— How to complete this task —
Look through the data below and show every line that includes "mkSlot".

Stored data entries
---------------

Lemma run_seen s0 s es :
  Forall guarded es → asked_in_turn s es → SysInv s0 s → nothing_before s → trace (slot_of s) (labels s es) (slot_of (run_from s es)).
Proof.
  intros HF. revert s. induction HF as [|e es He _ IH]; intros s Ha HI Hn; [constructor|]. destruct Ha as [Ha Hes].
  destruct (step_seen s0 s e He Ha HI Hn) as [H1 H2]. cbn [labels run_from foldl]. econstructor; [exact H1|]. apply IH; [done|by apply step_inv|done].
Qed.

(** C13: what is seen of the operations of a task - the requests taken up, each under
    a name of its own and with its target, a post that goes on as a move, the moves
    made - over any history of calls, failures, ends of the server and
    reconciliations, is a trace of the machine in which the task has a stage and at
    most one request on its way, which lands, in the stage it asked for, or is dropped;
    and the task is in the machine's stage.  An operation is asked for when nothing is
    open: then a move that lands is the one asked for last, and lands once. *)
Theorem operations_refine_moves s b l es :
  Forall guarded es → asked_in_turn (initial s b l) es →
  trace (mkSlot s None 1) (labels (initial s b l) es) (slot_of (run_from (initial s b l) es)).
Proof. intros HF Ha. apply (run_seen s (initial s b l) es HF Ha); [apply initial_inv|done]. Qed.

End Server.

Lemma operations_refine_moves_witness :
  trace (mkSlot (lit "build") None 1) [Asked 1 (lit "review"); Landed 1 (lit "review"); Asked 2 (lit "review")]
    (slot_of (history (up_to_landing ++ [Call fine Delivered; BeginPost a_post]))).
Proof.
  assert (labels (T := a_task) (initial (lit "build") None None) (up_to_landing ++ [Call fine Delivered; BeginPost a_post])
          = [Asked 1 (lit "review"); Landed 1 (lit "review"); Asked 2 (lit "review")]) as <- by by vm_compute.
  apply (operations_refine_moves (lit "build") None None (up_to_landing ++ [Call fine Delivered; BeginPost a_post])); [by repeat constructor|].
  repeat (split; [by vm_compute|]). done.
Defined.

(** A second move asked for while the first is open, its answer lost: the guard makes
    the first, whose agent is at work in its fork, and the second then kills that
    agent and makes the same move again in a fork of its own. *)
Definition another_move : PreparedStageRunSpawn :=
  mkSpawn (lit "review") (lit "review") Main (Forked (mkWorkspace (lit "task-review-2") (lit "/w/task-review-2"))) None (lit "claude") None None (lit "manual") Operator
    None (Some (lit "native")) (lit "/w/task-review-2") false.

---------------

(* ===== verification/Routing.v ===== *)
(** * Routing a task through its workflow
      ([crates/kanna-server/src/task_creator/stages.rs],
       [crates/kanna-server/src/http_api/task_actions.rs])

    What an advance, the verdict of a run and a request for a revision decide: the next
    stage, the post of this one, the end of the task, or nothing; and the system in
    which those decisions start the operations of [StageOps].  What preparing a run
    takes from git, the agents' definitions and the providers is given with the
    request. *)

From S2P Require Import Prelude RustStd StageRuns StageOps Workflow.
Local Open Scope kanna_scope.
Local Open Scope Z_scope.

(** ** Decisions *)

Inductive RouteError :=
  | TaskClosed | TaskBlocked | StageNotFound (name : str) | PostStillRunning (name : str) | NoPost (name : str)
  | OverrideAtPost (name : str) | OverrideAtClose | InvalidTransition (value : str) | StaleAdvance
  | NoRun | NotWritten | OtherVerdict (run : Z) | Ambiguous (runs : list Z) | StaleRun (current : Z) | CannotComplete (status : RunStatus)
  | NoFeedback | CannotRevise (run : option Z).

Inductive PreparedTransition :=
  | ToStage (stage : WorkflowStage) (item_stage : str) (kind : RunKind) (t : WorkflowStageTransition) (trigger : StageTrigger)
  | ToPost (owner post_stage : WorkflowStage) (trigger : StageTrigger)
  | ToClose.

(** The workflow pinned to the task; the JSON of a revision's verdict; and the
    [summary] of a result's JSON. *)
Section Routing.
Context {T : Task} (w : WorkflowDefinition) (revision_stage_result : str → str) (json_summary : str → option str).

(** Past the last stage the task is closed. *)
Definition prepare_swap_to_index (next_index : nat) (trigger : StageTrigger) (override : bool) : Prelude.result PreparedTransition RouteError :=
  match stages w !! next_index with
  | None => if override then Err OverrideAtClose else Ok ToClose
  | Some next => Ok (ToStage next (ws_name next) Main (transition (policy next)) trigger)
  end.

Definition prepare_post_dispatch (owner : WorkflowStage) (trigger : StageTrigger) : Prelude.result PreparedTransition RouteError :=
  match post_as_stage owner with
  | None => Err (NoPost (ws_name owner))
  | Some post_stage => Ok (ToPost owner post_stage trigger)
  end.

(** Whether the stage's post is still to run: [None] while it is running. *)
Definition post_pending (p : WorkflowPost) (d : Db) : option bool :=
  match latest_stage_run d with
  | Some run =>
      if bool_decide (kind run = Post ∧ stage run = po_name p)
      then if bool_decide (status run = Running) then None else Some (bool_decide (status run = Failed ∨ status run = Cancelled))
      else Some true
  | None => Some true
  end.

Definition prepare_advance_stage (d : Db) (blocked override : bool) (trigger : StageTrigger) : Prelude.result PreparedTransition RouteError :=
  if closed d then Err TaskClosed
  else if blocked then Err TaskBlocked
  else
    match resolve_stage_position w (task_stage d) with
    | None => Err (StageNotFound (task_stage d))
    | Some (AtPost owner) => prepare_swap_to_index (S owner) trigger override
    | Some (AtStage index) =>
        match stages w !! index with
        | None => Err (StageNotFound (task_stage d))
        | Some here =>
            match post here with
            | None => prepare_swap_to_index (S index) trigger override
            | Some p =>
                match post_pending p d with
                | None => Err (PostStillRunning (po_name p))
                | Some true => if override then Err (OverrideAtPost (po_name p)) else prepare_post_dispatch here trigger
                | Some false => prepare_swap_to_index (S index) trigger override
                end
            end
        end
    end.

---------------

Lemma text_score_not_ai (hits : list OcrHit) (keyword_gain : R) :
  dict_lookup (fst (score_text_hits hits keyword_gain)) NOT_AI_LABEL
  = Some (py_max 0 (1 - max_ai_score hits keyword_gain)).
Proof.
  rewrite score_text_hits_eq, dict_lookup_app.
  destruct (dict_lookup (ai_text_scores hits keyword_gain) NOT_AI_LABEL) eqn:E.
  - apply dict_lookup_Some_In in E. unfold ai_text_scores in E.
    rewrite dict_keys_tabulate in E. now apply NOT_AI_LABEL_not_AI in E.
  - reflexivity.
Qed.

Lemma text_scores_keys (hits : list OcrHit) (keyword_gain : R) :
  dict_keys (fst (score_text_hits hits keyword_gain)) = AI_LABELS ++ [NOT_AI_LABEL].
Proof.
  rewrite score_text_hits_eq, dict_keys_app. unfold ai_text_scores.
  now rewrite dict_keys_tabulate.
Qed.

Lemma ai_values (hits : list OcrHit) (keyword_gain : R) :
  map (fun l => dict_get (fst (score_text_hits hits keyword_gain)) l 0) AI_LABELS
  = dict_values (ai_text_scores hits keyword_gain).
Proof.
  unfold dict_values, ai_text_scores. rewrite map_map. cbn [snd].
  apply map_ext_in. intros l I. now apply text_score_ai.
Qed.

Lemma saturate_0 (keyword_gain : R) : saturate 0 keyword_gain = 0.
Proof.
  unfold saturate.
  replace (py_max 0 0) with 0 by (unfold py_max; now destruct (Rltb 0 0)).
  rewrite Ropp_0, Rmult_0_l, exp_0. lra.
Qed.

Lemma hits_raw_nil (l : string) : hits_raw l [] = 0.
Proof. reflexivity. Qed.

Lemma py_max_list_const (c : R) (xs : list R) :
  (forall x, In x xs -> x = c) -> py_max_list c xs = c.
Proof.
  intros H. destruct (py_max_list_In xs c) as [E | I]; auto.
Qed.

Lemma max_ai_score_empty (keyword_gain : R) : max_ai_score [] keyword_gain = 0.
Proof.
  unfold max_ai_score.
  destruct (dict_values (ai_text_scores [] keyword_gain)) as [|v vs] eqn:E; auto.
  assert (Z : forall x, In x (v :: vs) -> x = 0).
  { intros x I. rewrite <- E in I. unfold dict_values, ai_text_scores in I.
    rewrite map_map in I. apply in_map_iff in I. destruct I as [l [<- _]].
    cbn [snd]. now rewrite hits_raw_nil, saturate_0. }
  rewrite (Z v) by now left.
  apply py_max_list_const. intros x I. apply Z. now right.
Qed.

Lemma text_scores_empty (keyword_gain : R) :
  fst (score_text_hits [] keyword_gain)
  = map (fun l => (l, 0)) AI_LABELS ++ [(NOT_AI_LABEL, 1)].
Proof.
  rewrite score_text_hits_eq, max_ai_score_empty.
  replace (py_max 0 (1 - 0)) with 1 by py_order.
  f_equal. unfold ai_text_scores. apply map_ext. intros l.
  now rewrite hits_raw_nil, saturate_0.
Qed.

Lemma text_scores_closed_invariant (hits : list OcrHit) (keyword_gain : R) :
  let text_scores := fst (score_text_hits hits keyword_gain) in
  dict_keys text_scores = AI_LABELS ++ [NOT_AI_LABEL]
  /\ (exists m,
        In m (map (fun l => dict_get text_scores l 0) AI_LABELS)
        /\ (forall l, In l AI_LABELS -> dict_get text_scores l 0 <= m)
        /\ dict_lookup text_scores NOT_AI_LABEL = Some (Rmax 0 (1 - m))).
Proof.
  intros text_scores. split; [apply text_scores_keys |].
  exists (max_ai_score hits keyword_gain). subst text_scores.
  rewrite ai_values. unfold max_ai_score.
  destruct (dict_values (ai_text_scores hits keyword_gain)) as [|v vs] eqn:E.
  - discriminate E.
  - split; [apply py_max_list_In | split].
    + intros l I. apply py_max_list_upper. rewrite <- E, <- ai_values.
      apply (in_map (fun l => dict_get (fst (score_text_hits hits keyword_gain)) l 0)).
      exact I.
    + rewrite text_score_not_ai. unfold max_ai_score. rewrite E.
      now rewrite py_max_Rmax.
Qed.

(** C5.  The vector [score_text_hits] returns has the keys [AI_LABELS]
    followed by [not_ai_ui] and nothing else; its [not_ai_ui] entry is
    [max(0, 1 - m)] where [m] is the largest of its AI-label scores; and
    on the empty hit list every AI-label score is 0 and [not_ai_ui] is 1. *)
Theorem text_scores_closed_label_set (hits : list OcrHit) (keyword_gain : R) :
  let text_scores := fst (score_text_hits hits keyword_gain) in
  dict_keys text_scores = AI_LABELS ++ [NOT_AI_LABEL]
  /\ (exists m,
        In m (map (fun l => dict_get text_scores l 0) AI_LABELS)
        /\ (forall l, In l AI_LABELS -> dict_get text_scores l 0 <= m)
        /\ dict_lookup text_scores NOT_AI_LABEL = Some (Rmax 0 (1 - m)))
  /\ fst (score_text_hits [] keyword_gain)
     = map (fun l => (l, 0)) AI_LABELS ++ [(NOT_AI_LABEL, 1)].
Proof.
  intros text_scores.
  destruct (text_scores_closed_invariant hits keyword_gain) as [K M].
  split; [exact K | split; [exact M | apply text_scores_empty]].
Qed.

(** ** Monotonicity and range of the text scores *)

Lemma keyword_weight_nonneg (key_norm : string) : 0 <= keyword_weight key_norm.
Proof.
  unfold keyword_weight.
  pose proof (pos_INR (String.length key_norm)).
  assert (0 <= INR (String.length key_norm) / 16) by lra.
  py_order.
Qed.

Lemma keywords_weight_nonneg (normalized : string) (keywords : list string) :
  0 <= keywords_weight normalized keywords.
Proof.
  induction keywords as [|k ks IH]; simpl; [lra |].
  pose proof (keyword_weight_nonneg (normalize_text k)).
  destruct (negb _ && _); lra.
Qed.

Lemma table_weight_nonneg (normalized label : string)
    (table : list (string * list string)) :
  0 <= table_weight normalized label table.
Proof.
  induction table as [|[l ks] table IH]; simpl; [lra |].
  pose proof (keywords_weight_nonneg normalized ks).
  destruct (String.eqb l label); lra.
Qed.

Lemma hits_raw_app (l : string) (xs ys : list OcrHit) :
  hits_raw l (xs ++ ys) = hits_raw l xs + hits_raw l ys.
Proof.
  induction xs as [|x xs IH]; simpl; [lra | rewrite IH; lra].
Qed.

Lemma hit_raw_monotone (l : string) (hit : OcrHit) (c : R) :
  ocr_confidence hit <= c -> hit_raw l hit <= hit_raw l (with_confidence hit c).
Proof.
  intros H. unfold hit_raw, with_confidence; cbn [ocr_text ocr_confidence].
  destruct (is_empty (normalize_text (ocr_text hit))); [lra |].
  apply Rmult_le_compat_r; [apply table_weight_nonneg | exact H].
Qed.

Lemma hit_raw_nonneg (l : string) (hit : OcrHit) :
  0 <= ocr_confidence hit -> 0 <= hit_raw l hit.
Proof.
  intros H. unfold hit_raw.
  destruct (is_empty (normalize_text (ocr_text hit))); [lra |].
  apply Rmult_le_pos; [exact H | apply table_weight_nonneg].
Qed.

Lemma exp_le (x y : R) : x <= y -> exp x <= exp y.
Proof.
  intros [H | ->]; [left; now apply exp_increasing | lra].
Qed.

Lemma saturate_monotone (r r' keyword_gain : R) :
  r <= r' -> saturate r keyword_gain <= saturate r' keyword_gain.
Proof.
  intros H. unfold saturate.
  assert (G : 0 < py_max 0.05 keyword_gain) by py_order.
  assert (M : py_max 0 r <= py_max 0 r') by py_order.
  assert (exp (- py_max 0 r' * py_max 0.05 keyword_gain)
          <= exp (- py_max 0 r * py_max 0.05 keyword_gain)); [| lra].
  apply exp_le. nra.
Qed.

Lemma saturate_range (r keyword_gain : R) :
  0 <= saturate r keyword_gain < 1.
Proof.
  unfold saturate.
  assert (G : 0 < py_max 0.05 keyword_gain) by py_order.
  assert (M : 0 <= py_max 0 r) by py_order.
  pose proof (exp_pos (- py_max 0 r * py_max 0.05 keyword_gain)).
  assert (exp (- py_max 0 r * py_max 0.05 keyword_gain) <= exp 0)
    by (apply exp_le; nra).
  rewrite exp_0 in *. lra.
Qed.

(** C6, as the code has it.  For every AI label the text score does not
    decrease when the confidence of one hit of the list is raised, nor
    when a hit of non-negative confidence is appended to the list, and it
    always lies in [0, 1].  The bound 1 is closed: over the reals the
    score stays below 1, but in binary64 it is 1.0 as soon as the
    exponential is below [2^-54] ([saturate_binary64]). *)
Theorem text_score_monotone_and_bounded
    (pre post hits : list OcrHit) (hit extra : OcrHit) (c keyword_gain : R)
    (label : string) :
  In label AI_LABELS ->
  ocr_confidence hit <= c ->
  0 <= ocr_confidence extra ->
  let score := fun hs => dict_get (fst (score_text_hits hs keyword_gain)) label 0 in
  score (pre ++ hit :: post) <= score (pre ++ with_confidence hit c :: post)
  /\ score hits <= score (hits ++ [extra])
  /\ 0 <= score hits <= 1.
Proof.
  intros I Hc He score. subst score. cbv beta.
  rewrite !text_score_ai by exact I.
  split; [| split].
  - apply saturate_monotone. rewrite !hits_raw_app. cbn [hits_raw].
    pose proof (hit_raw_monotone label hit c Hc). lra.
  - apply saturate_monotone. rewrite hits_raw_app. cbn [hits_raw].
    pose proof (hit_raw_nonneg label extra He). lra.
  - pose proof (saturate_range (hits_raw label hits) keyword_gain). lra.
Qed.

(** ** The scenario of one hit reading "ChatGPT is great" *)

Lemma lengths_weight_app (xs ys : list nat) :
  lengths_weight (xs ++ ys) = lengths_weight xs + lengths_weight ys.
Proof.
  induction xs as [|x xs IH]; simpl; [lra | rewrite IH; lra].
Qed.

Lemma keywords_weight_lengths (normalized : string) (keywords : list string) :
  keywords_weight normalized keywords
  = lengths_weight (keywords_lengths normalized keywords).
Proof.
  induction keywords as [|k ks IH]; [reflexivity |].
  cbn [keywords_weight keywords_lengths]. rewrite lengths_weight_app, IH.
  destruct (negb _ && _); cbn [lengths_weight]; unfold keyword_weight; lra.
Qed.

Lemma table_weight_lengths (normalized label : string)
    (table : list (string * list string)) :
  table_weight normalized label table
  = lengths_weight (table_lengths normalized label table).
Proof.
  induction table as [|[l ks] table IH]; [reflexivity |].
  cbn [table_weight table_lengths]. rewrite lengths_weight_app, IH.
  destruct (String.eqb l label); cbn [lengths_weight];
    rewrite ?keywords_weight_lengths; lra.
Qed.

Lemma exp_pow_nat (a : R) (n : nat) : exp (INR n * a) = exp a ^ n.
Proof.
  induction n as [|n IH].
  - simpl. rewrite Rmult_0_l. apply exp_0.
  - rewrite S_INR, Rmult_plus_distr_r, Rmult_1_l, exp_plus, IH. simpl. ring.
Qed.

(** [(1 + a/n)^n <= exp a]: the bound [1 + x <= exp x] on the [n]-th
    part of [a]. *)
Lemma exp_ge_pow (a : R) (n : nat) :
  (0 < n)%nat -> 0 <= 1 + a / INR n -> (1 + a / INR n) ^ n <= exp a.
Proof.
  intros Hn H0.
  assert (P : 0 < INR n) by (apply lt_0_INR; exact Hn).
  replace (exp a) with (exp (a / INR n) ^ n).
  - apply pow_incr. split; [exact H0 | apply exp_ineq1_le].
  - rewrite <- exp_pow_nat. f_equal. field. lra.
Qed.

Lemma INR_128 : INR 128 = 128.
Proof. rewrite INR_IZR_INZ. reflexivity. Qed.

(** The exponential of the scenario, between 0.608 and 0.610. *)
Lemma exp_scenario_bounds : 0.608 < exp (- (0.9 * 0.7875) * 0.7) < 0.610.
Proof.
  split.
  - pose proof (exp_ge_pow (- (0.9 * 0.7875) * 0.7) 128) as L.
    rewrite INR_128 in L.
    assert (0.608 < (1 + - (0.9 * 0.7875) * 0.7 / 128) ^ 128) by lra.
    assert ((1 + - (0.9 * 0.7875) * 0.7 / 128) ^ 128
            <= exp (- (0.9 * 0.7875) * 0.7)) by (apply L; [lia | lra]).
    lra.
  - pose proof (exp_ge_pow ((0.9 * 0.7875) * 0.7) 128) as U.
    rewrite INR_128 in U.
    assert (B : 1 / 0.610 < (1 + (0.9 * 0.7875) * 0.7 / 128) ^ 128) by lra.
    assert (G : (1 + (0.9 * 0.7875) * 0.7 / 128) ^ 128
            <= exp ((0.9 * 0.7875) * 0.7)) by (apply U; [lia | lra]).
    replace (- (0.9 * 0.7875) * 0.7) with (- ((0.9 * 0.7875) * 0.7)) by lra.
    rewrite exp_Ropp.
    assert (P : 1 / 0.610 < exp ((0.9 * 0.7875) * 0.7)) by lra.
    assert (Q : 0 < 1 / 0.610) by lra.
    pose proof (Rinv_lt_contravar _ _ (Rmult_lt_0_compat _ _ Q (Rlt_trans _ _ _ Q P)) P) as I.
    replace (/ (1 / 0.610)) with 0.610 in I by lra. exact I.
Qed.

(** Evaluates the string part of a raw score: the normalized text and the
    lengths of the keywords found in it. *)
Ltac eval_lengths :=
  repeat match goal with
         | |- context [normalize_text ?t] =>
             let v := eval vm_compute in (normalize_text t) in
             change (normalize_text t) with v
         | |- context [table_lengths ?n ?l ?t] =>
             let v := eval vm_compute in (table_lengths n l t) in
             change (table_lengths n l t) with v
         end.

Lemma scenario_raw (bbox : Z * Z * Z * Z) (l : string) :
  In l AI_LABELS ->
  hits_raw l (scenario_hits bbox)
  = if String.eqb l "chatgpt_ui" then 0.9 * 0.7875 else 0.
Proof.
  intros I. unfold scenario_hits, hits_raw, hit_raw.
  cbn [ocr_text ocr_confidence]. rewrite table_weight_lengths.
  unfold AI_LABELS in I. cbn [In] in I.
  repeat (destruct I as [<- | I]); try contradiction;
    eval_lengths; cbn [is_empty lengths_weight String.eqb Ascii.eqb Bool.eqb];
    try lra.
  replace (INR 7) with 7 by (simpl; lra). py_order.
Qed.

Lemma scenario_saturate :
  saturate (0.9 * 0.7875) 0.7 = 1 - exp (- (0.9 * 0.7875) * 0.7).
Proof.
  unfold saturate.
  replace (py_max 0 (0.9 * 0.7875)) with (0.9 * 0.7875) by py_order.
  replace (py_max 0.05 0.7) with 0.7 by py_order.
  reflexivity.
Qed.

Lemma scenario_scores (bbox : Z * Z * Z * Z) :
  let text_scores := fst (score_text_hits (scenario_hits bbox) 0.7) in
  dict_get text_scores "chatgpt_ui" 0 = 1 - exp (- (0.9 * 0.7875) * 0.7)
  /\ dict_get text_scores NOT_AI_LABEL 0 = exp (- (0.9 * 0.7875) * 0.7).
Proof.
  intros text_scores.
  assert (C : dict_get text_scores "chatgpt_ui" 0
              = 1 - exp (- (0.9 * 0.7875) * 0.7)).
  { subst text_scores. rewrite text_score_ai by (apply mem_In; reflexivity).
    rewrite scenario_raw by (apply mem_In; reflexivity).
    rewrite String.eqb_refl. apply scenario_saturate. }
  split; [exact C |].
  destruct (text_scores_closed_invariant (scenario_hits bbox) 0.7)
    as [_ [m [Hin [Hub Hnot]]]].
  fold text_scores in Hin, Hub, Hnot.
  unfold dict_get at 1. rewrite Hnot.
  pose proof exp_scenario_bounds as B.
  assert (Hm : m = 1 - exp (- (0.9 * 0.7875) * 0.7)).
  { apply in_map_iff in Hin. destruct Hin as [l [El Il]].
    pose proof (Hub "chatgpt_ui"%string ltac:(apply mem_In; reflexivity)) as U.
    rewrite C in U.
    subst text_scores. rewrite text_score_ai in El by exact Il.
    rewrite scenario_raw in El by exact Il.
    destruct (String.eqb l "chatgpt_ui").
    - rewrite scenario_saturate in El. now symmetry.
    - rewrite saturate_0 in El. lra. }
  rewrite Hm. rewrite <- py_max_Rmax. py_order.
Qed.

---------------

— Result below —
  trace (mkSlot s None 1) (labels (initial s b l) es) (slot_of (run_from (initial s b l) es)).
  trace (mkSlot (lit "build") None 1) [Asked 1 (lit "review"); Landed 1 (lit "review"); Asked 2 (lit "review")]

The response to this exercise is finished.